How to patch an exadata (part 5) - troubleshooting

Fred Denis

March 28, 2017

Quick links to Part 1 / Part 2 / Part 3 / Part 4 / Part 5 / Part 6

5: Troubleshooting

In this post I'll be sharing a few issues that we faced and sorted out. From a 'lessons learned' perspective, they are worth sharing in order to help others. Please note that they've all been applied in real life on X4 and/or X5 Exadatas.

5.1 - Cell patching issue

It happened when the patch failed on a cell:

myclustercel05 2016-05-31 03:46:42 -0500 Patch failed during wait for patch finalization and reboot.
 2016-05-31 03:46:43 -0500 4 Done myclustercel05 :FAILED: Details in files .log /patches/April_bundle_patch/22738457/Infrastructure/12.1.2.3.1/ExadataStorageServer_InfiniBandSwitch/patch_12.1.2.3.1.160411/patchmgr.stdout, /patches/April_bundle_patch/22738457/Infrastructure/12.1.2.3.1/ExadataStorageServer_InfiniBandSwitch/patch_12.1.2.3.1.160411/patchmgr.stderr
 2016-05-31 03:46:43 -0500 4 Done myclustercel05 :FAILED: Wait for cell to reboot and come online.

Checking this logfile on the cell, we can see that it failed due to a reduced redundancy:

/opt/oracle/cell12.1.2.1.2_LINUX.X64_150617.1/.install_log.txt
 CELL-02862: Deactivation of grid disks failed due to reduced redundancy of the following grid disks: DATA_CD_00_myclustercel05, DATA_CD_01_myclustercel05, DATA_CD_02_myclustercel05, DATA_CD_03_myclustercel05, DATA_CD_04_myclustercel05, DATA_CD_05_myclustercel05, DATA_CD_06_myclustercel05, DATA_CD_07_myclustercel05, DATA_CD_08_myclustercel05, DATA_CD_09_myclustercel05, DATA_CD_10_myclustercel05, DATA_CD_11_myclustercel05....

It was due to the fact that the previous cell disks were not brought online after the reboot.
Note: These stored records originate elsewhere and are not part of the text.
(** X23. The drawing of [multihole.py].  The cursor calls of lines 25-56
    draw three loops of four lines each, and each loop is closed: its last
    line ends where [goto] started it.  The first loop is the plate, the
    rectangle of 8 by 5 from the origin; the other two are holes, squares of
    side 1 that lie strictly inside the plate and apart from each other, the
    first below the axial coordinate 2 and the second above 3. *)
Theorem drawing_loops :
  exists plate hole1 hole2 : loop,
    draw drawing = [plate; hole1; hole2] /\
    (hole plate = false /\ hole hole1 = true /\ hole hole2 = true) /\
    (closed plate /\ closed hole1 /\ closed hole2) /\
    (length (path plate) = 4%nat /\ length (path hole1) = 4%nat /\
     length (path hole2) = 4%nat) /\
    Forall (within 0 length_ 0 width) (path plate) /\
    Forall (inside 0 length_ 0 width) (path hole1) /\
    Forall (inside 0 length_ 0 width) (path hole2) /\
    Forall (fun p => snd p <= 2) (path hole1) /\
    Forall (fun p => 3 <= snd p) (path hole2).
Proof.
  do 3 eexists. split; [reflexivity|]. cbn [hole start path app].
  unfold closed, within, inside, length_, width, hole_length, hole_width.
  cbn [hole start path app List.last length].
  split; [repeat split|].
  split; [repeat split; try discriminate;
          apply injective_projections; cbn [fst snd]; lra|].
  split; [repeat split|].
  split; [do 4 (constructor; [cbn [fst snd]; split; lra|]); constructor|].
  split; [do 4 (constructor; [cbn [fst snd]; split; lra|]); constructor|].
  split; [do 4 (constructor; [cbn [fst snd]; split; lra|]); constructor|].
  split; do 4 (constructor; [cbn [fst snd]; lra|]); constructor.
Qed.

End multihole_drawing_facts.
In this case, we have to bring the disks online manually on the previous cell and resume the patch on the remaining cells
- Bring disks online manually on the failed cell:

# ssh root@myclustercel05
 # cellcli -e alter griddisk all active
 # cellcli -e list griddisk attributes name, asmmodestatus # to check the status of the disks

... wait until all disks are "ONLINE" ...

- Restart the patch on the remaining cells (cel06 and cel07)

# cd 
 # cat ~/cell_group | grep [67] > cells_6_and_7
 # ./patchmgr -cells cells_6_and_7 -cleanup
 # ./patchmgr -cells cells_6_and_7 -patch_check_prereq -rolling
 # ./patchmgr -cells cells_6_and_7 -patch -rolling
 # ./patchmgr -cells ~/cell_group -cleanup

5.2 - CRS does not restart Issue

It happened that after a failed Grid patch, CRS was unable to restart. We opened a SR and Oracle came with an action plan to restart the GI. Let's say the issue happened on server myclusterdb03 here:

Stop the clusterware

[root@myclusterdb03]# crsctl stop crs -f

Remove the network sockets

[root@myclusterdb03]# cd /var/tmp/.oracle
 [root@myclusterdb03]# rm -f *

Remove the maps files

[root@myclusterdb03]# cd /etc/oracle/maps/
 [root@myclusterdb03]# mv myclusterdb03_gipcd1318_cc0d4e3b8eedcf02bf179a98a71ce468-0000000000 X-myclusterdb03_gipcd1318_cc0d4e3b8eedcf02bf179a98a71ce468-0000000000

Start the clusterware

[root@myclusterdb03]# crsctl start crs

The Clusterware, upon starting, will recreate network sockets and maps file.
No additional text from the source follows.